El sargento disminuyó un poco más la velocidad.
– No, no he sabido nada… Pero esta mañana no te conté otra cosa que pasó ayer. Me citaron para hoy a las tres los de Investigaciones Internas…
– Y esa gente, ¿qué cosa es lo que quiere contigo?
Manuel Palacios movió la cabeza y el Conde observó que se secaba el sudor de las manos en el pantalón.
– No sé, de verdad que no sé.
El Conde miró hacia la calle, cada vez más llena de baches, los latones desbordados de basura, las casas carcomidas por el salitre y la desidia.
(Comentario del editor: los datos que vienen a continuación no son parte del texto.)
Lemma at_most_one_in_flight_witness :
  let q := run sample_host connected_page [Refresh; Refresh; Refresh] in
  (length (awaiting q) ≤ 1)%nat ∧
  queries q = 1%nat ∧
  loadRoomData q = q ∧
  idle (step sample_host q (Settle 0 (Rejects "Failed to fetch") 0)).
Proof.
  pose proof (at_most_one_in_flight sample_host connected_page
                [Refresh; Refresh; Refresh]) as Hthm.
  destruct Hthm as (Hlen & _ & Hnoop & _ & Hsettle); [by split|].
  split; [exact Hlen|]. split; [reflexivity|].
  split; [apply Hnoop; reflexivity|].
  apply (Hsettle 0%nat (Rejects "Failed to fetch") 0). by eexists.
Defined.

(** ** A refresh that fails *)

(** A failed refresh empties the grid the previous refresh had filled. *)
Lemma failed_refresh_clears_grid :
  card_room <$> roomGrid (document loaded_page) = [JStr "Lobby"; JStr "Lab"] ∧
  roomGrid
    (document
       (run sample_host loaded_page
          [Refresh; Settle 0 (Rejects "Failed to fetch") 1714557631000]))
  = [].
Proof. vm_compute. done. Qed.

(** C6, as the script has it.  When the awaited query fails, by rejecting
    or by resolving with an error, [loadRoomData] catches the failure: the
    status reads "Failed to load data", the error message is shown with the
    failure's text, the flag is down and the button enabled again, no
    further query is sent, and the grid is emptied with the empty state
    shown in its place. *)
Theorem failed_refresh (env : host) (p : page) (i : nat) (resp : response)
    (message : string) (now : Z) :
  awaiting p !! i = Some AwaitResponse →
  fetchLatestRoomCounts_resume resp = inl message →
  let q := step env p (Settle i resp now) in
  isLoading q = false ∧
  queries q = queries p ∧
  awaiting q = delete i (awaiting p) ∧
  statusText (document q) = "Failed to load data" ∧
  statusText_color (document q) = "#ef4444" ∧
  errorMessage_hidden (document q) = false ∧
  errorMessage_text (document q) = "Failed to load room data: " +:+ message ∧
  refreshBtn_disabled (document q) = false ∧
  loadingIndicator_hidden (document q) = true ∧
  emptyState_hidden (document q) = false ∧
  roomGrid (document q) = [].
Proof.
  intros Htask Hfail q. subst q. simpl. rewrite Htask, Hfail. simpl.
  repeat split.
Qed.

Lemma failed_refresh_witness :
  let q := step sample_host (loadRoomData loaded_page)
             (Settle 0 (ReturnsError "relation does not exist") 1714557631000) in
  isLoading q = false ∧
  errorMessage_text (document q)
    = "Failed to load room data: relation does not exist" ∧
  roomGrid (document q) = [].
Proof.
  pose proof (failed_refresh sample_host (loadRoomData loaded_page) 0
                (ReturnsError "relation does not exist")
                "relation does not exist" 1714557631000) as Hthm.
  destruct Hthm as (Hflag & _ & _ & _ & _ & _ & Htext & _ & _ & _ & Hgrid);
    [reflexivity | reflexivity |].
  split; [exact Hflag|]. split; [exact Htext | exact Hgrid].
Defined.
(* ===== verification/_CoqProject ===== *)
-Q . S2P
Prelude.v
Bytes.v
Codec.v
Table.v
LockState.v
LockProofs.v
Command.v
StreamTier.v
StreamProofs.v
Version.v
VersionProofs.v
Records.v
RecordProofs.v
RecordOps.v
Rename.v
RenameProofs.v
StateMachine.v
MachineProofs.v
KeysUtf8.v
Eventual.v
Replica.v
Recovery.v
Replication.v
ReplicationProofs.v
Anomalies.v
RaftStorage.v
RaftStorageProofs.v
Rebac.v
RebacProofs.v
RebacExpand.v
RebacInterned.v
RebacStore.v
RebacEnforce.v
IoLocks.v
IoLockProofs.v
Router.v
Agents.v
AgentProofs.v
RouterProofs.v
Pipe.v
PipeProofs.v
PipeManager.v
PipeManagerProofs.v
StreamBuf.v
StreamBufProofs.v
StreamManager.v
StreamManagerProofs.v
Cas.v
CasProofs.v
CasRange.v
CasLimits.v
CasFetch.v
MetaStore.v
LocalStore.v
LocalStoreProofs.v
LocalRefine.v
LocalOpen.v
LocalCache.v
KernelTypes.v
Dispatch.v
Kernel.v
KernelFiles.v
KernelNames.v
KernelList.v
KernelLockProofs.v
KernelReleases.v
KernelWorld.v
KernelRename.v
KernelProofs.v
KernelPages.v
KernelRoundtrip.v
HostFs.v
HostFsProofs.v
LocalBackends.v
BackendProofs.v
Confined.v
KernelLocal.v
KernelFrame.v
A2a.v
A2aProofs.v
(* ===== verification/Prelude.v ===== *)
(** * nexus-vfs: a verification development

    nexus-vfs is a distributed virtual file system in Rust.  Each zone of the
    file system is a raft group: its metadata, record streams, advisory locks
    and control records live in a replicated state machine over a redb store
    (src/rust/raft).  Beside the log, a zone has an eventually consistent plane
    in which nodes write locally and ship their writes to each other.  Access is
    decided by relationship tuples kept in the control zone (src/rust/lib,
    src/rust/rebac).  Each node runs a kernel (src/rust/kernel) that routes paths
    through a mount table to zones and backends, serializes file accesses with
    in-process locks, carries pipes and streams between processes, and keeps file
    content under its hash.

    ** Conventions

    Rust strings and byte vectors are stdpp [string]s, read as bytes.  Unsigned
    integers are [N] and signed ones [Z], with [wrap32], [wrap64], [wrap_i64]
    written out where the code can wrap; the subtraction of [N] is the
    [saturating_sub] of the source.  Redb tables, [BTreeMap]s and hash maps are
    stdpp [gmap]s; ordered iteration is the sorted list of entries (Table.v),
    unordered iteration is some list of the entries.  [Result] is the monad
    [result]; the body of a redb write transaction is the monad [txn] (Command.v),
    whose failures leave the trees as they were.  Applying a log entry gives
    [Applied], [Panicked] (the node stops, as the source does when the state
    machine fails) or [Hung] (a loop that never ends).

    Third-party and generated code enters as parameters with stated laws: the
    protobuf codec of metadata records ([MetadataCodec], Rename.v), the codec of
    raft-rs messages ([RaftCodec], RaftStorage.v), bincode of log commands and
    replication entries ([ReplicationCodec], Replication.v), the parsing of RFC 3339
    time stamps (Eventual.v), and BLAKE3, FastCDC and the JSON of manifests
    ([CasEnv], [CasLaws], CasProofs.v; the hash is taken to have no collisions), and
    bincode of metadata rows ([RowCodec], LocalStore.v); for messages between agents,
    serde_json ([Json], [JsonLaws], [SessionLaws]), base32 ([Base32], [Base32Laws]) and
    the record of a space ([SpaceCodec], all A2a.v and A2aProofs.v, which also gives
    instances that satisfy the laws).
    Redb itself is taken not to fail and to commit atomically.

    ** Files

    - Prelude.v, Bytes.v, Codec.v, Table.v: results, machine integers, strings
      and their Rust operations, integer and text encodings with a codec of small
      records (which shows that the laws asked of the third-party codecs can hold),
      ordered tables (src/rust/raft/src/storage/redb_store.rs).
    - LockState.v, LockProofs.v: the advisory lock table,
      src/rust/contracts/src/lock_state.rs.  One definition per transition and
      read; the theorems give the invariant of every run, the exact condition of
      a grant, its effect, and the listing.
    - Command.v: [Command], [CommandResult] and the errors of
      src/rust/raft/src/raft/state_machine.rs and error.rs, and the transaction
      monad over the three trees of a zone.
    - StreamTier.v, StreamProofs.v: the record streams of state_machine.rs, with
      hot rows, cursors and sealed segments; they refine an append-only log with
      a cold index, and every retained offset is readable.
    - Version.v, VersionProofs.v: [extract_version], the hand-written protobuf
      scan behind compare-and-set, at byte level with wrapping indices; correct
      on protobuf messages, and able to hang on others.
    - Records.v, RecordProofs.v, RecordOps.v: conditional,
      protected and guarded records (src/rust/raft/src/raft/state_machine/
      conditional_metadata.rs, protected_metadata.rs, record_guard.rs,
      record_guard/io.rs).  Total correctness triples per operation.
    - Rename.v, RenameProofs.v: the subtree rename, metadata_rename.rs.
    - StateMachine.v, MachineProofs.v, KeysUtf8.v: [FullStateMachine]: dispatch
      of every command, [apply] with its applied marker and observers, local and
      peer application, snapshot and restore, reads; the invariants of every
      transaction.
    - Replica.v: runs of [apply] over a log: the replica stays healthy, no lost
      update, protected records are fenced, retirement is permanent, renames
      move exactly the subtree.
    - Recovery.v: restart, snapshot catch-up and the boot sequence of
      src/rust/raft/src/raft/zone_registry.rs give back the running replica.
    - Eventual.v: the last-writer-wins merge converges; anti-entropy transfers
      what the sender can vouch for; records are out of its reach.
    - Replication.v, ReplicationProofs.v: the write-ahead log of local writes
      (replication_log.rs), the passes of transport_loop.rs, the handlers of
      transport/server.rs.  The log refines a map that survives restarts, an
      acknowledgement means delivery, the watermark is the quorum's, compaction
      keeps what a known peer needs.
    - RaftStorage.v, RaftStorageProofs.v: the log storage behind raft-rs
      (src/rust/raft/src/raft/storage.rs) refines a raft log.
    - Anomalies.v: executions in which the code departs from what it promises.
    - Rebac.v, RebacProofs.v, RebacExpand.v, RebacInterned.v: the relationship
      graph, the memoised check, the expansion and the interned check
      (src/rust/lib/src/rebac, src/rust/lib/src/types.rs), against an inductive
      reference semantics ([granted]).
    - RebacStore.v, RebacEnforce.v: tuple keys, tuple stores, graph cache,
      permission provider and zone listing (src/rust/rebac/src).  The class
      [TupleStoreLaws] is what a store promises; the in-memory store and the
      replicated store satisfy it, and the enforcement theorems are proved
      against it.
    - IoLocks.v, IoLockProofs.v: the in-process locks of
      src/rust/kernel/src/core/lock/mod.rs and the [Locks] interface of its
      advisory half.  The steps of waiting and releasing threads keep readers and
      writers of a path, its ancestors and its descendants apart.
    - Router.v, RouterProofs.v: the mount table of
      src/rust/kernel/src/core/vfs_router.rs and [Kernel::add_mount]: routing
      finds the deepest mount, slots are independent, zone paths and global paths
      correspond, subtrees of a zone keep apart.
    - Pipe.v, PipeProofs.v: the byte ring of src/rust/kernel/src/core/pipe/mod.rs.
      Every load and store of a shared field the other side could tell apart is a
      step; in every interleaving the ring is a bounded queue.
    - PipeManager.v, PipeManagerProofs.v: the registry of pipes (pipe/manager.rs).
      The class [PipeLaws] is what a backend promises; the registry refines a map
      of queues, and no blocked reader misses its wake-up.
    - StreamBuf.v, StreamBufProofs.v: the append-only buffer of
      src/rust/kernel/src/core/stream/mod.rs, read at byte offsets while it is
      written.
    - StreamManager.v, StreamManagerProofs.v: the registry of streams
      (stream/manager.rs): copying, whole reads, and blocked readers.
    - Agents.v, AgentProofs.v: the registry of agents
      (src/rust/kernel/src/core/agents/registry.rs) and the text of a pid
      (src/rust/contracts/src/agent_pid.rs).  The methods are composed of the pieces
      they run under a map guard; the same pieces, as tasks of threads, interleave in
      [agent_step].  Over every interleaving the callbacks of an agent that ends are
      called once, before its pid is free, and a handle never reaches a later holder
      of the pid; [methods_are_steps] says that the methods are such runs.
    - Cas.v, CasProofs.v, CasRange.v, CasLimits.v: content addressed
      storage (src/rust/kernel/src/core/cas: transport.rs, chunking.rs,
      engine.rs).  Files are a map from paths to bytes.  [stored] says what
      content an id stands for; writes produce it, whole, range and partial
      operations act on it, and an id determines its content on any files.
    - CasFetch.v: the peer fetcher of cas/remote.rs as a race of one thread per origin.
    - MetaStore.v, LocalStore.v: the metadata store trait of
      src/rust/kernel/src/abc/meta_store.rs with its default methods, and the
      node's own store over redb, src/rust/kernel/src/core/meta_store/mod.rs.
      It also states what a store promises (a map of rows, a map of auxiliary
      values and a commit count); LocalStoreProofs.v and LocalRefine.v
      show that every run of the store with its cache gives the answers of that
      specification.  LocalOpen.v is the start on a database of any earlier
      layout, LocalCache.v the concurrent threads of reads and writes behind the
      cache.
    - KernelTypes.v, Dispatch.v: the data of the system calls
      (src/rust/kernel/src/kernel/mod.rs, abc/object_store.rs), the trie of virtual
      paths and the registries of hooks and observers (core/dispatch/mod.rs).
    - Kernel.v: the state of the kernel, the monad of its calls ([K]: a state, an
      error that keeps the state reached, and [None] for a panic), and what the calls
      share: permission gate and hooks (kernel/dispatch.rs), choice of the metadata
      store, links, events, open descriptors (core/fdt.rs), locks, peers.
    - KernelFiles.v, KernelNames.v, KernelList.v: the
      system calls of kernel/syscall_impl.rs and kernel/locks.rs, whole: read, write
      and mode of one path; mkdir, rmdir, unlink, rename, copy and unmount; advisory
      locks by path; stat and directory listings; writing several files.  They are
      composed of the router, the locks, the metadata store interface, the pipes and
      the streams of the files above; object stores ([ObjectStores]) and peers are
      parameters.
    - KernelLockProofs.v, KernelReleases.v: a small logic of held locks, and with it
      that every call on a path gives its locks back on every outcome, errors
      included.  KernelRename.v: a rename that fails leaves rows and bytes in place,
      unless it replaced a file.  KernelProofs.v: a denied call changes nothing.
      KernelRoundtrip.v: what a write stored, a read returns, through both calls.
      KernelPages.v: following the cursors of a listing visits every entry once.
      KernelWorld.v is a small node on which the calls are evaluated.
    - HostFs.v, HostFsProofs.v: what the local backends use of [std::fs]: a tree of
      files, directories and symbolic links, inodes, and the walk of a path as the
      host does it.  LocalBackends.v: the backends that keep a file at
      its path below a root (src/rust/backends/src/storage: path_local.rs,
      local_connector.rs) and the path of the remote backend (mount_path.rs).
      BackendProofs.v: they keep the laws the system calls ask of an object store, and
      their chunked access.
      Confined.v: they change nothing outside their root where no link leads out of
      it, and how a link leads out of it.
    - KernelLocal.v: the system calls on a node's own stores, the local metadata store
      and the local backends: a write is read back, a failed rename leaves everything
      in place.  KernelFrame.v: files do not interfere, so what was written last to a
      path is read back after any calls but renames on other files.
    - A2a.v, A2aProofs.v: messages between agents (src/rust/a2a/src), the composite
      permission provider of a cluster node (src/rust/profiles/cluster/src/authorization.rs),
      zone grants (src/rust/permission/src/zone_perms.rs), zone ids
      (src/rust/contracts/src/zone_id.rs) and the replicated store of space policies
      (src/rust/raft/src/collaboration_store.rs).  In the kernel of KernelFiles.v with
      the hook and the provider of the cluster, bytes that reach a conversation name
      their real sender, and an agent of another organisation reaches nothing outside
      its scope, whatever links it uses.  A session delivers each message once and in
      order.  A space admits members to their own conversations only, its policy never
      changes, and its revocation is final, over all interleavings of callers.  The last
      part shows by evaluation what these gates still let through.

    ** Bounds and fuel

    [scan_loop] (Version.v) runs on the number of indices left in the message:
    [scan_loop_diverges] shows it runs out only where the loop of the source
    never ends, and the result is then [Hung].  The walks of Rebac.v recurse on
    the levels left below [MAX_DEPTH], as the source does; they need no other
    fuel.  [entries_loop] (RaftStorage.v) recurses on the width of the index
    range.  [ancestors_loop] (LockState.v) has the length of the
    path as fuel, which [elem_of_ancestors_loop] shows to be enough, and so have
    [ancestors_collect] (IoLocks.v) and [route_loop] (Router.v), whose rounds
    shorten the path.  [pop_loop] (Pipe.v) has the bytes of the ring: each skip
    moves the head on ([pop_loop_spec]).  The whole reads of StreamManager.v take
    their fuel as an argument, and [forward_appends] shows that one more than the
    number of messages is enough.  The trims of
    Bytes.v have the length of the string ([trim_clean]).  [missing_parents]
    (KernelNames.v) has the length of the path, and each round drops its last
    component; the calls that follow links recurse on the hops left, as the source
    does.  [binary_search] (A2a.v) has the length of the list, and each round
    shortens the range ([binary_search_spec]).  [namei] (HostFs.v) recurses on the links left to follow, 40 as on Linux, and
    then fails as the host does.  All other loops are structural.

    The byte counters of pipes and the generation of a stream's notification are
    64 bits wide; the theorems on them assume runs that stay below that width.
    Lengths of messages are below 2^32, the width of their prefix, because the
    capacity of a buffer is assumed to be.

    A system call is run from its start to its end while other threads stand still;
    what they hold when it starts is part of the state, so a lock may be refused, but
    interleavings of two calls are not covered.  The theorems on calls that store
    something are proved against laws of the metadata store and of the object store (a
    store gives back what it accepted), and KernelLocal.v discharges them for the
    stores of a node.  Of the host it is assumed that nobody else changes the files
    below a root during a call, that new files and directories get the usual modes,
    and that an operation fails only for what it finds in the tree.  The release of
    the locks is proved for the calls on one path or a pair of paths, not for the
    batch write.

    ** Not modelled

    Networking (gRPC, TLS, certificates), remote object stores, temporary files and
    syncing to disk, process
    management and the async runtimes; raft-rs, whose calls into the storage and
    the state machine are the interface verified here; of the kernel, the batch
    read (its items run in parallel on a thread pool), [sys_setattr], the
    registry of services, the file watchers, and the pipe and stream backends other than the
    in-memory ones; search, plugins and clients.
    Time is an argument of the operations that read a clock. *)

From stdpp Require Export base tactics list gmap strings pretty sorting fin_maps.
From stdpp Require Import options.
– Si no tienes ningún lío, no te preocupes, pero ten cuidado con lo que dices, ¿está bien? Tú no eres comemierda, Manolo, así que piensa cada respuesta… Pero no cojas barrenillo con eso, debe de ser alguna bobería.
– Está bien, Conde. Qué calor, ¿no?
En el Malecón, a esa hora limpia de la mañana, se congregaban los pescadores con la magra esperanza de que la suerte les pusiera en el anzuelo un lindo ejemplar, capaz de darle una justificada alegría a la mesa familiar. Al ver aquellas siluetas sobre el mar en calma, el Conde los envidió. Sabía que era más saludable para la vida estar allí, con el cordel en el agua y la mente ocupada sólo en el pez posible y en la comida soñada, y no en sucesivas historias de muertes, robos, desfalcos, violaciones, agresiones mayores y menores -que también podían salvarlo de morir de tedio, pensó- y, para colmo, pesquisas de Investigaciones Internas que parecían destinadas a sacar a la luz historias que el Conde ni se imaginaba y que ya le habían costado sus puestos a varios de sus compañeros. ¿Me sacarán algo a mí?, pensó y trató de recordar algún acto punible en su carrera. Quién sabe… ¿Y Maruchi?, ¿qué coño habrá pasado con ella?